Lemma reset_episode_ok (self : Env) (seed : option Z) (d : Env) :
  super_reset C self seed = Ok d ->
  exists ep,
    reset_episode K C self seed = Ok ep
    /\ prev_shaping ep = None
    /\ game_over ep = false
    /\ step_ready ep
    /\ continuous ep = continuous (_destroy C d).
Proof.
  intros Hd. unfold reset_episode. rewrite Hd. cbn [bind].
  set (d0 := set_prev_shaping None
               (set_game_over false
                  (set_world
                     (set_contactListener (world (_destroy C d)) true)
                     (_destroy C d)))).
  destruct (gen_uav_terrain_ok K 90 false d0 ltac:(lia))
    as (t & e1 & bm & edges & _ & Hrun1 & _ & _ & _ & _ & _ & _ & _ & _ & _
        & _ & _ & _ & _ & _ & _ & _ & Hgo1 & Hps1 & Hc1).
  rewrite Hrun1. cbn [bind].
  destruct (gen_uav_lander_ok K e1)
    as (e2 & Hrun2 & Hl & Hlegs & _ & Hb & _ & _ & _ & _ & _ & _ & _ & Hgo2
        & Hps2 & Hc2).
  rewrite Hrun2. cbn [bind].
  eexists. split; [reflexivity|]. cbn.
  split; [rewrite Hps2, Hps1; reflexivity|].
  split; [rewrite Hgo2, Hgo1; reflexivity|].
  split.
  - split.
    + exists (next_body (world e1)). split; [exact Hl|].
      cbn. rewrite Hb. rewrite !lookup_insert_ne by lia.
      rewrite lookup_alter_eq, lookup_insert_eq. simpl. eauto.
    + cbn. rewrite Hlegs. simpl. lia.
  - rewrite Hc2, Hc1. reflexivity.
Qed.


Lemma zero_action_valid (self : Env) : valid_action self (zero_action self).
Proof.
  unfold zero_action. destruct (continuous self) eqn:E; simpl.
  - exact E.
  - split; [exact E|lia].
Qed.

End ResetFacts.

(** ** The episode *)

Section EpisodeProperties.
Context (K : Constants) (C : Collaborators).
········
EXERCISE: Take the lines from the top of the data through the one that contains "(set_contactListener (world (_destroy" and copy them exactly, leaving out every line after it.

RESULT OF THE TASK:
Lemma reset_episode_ok (self : Env) (seed : option Z) (d : Env) :
  super_reset C self seed = Ok d ->
  exists ep,
    reset_episode K C self seed = Ok ep
    /\ prev_shaping ep = None
    /\ game_over ep = false
    /\ step_ready ep
    /\ continuous ep = continuous (_destroy C d).
Proof.
  intros Hd. unfold reset_episode. rewrite Hd. cbn [bind].
  set (d0 := set_prev_shaping None
               (set_game_over false
                  (set_world
                     (set_contactListener (world (_destroy C d)) true)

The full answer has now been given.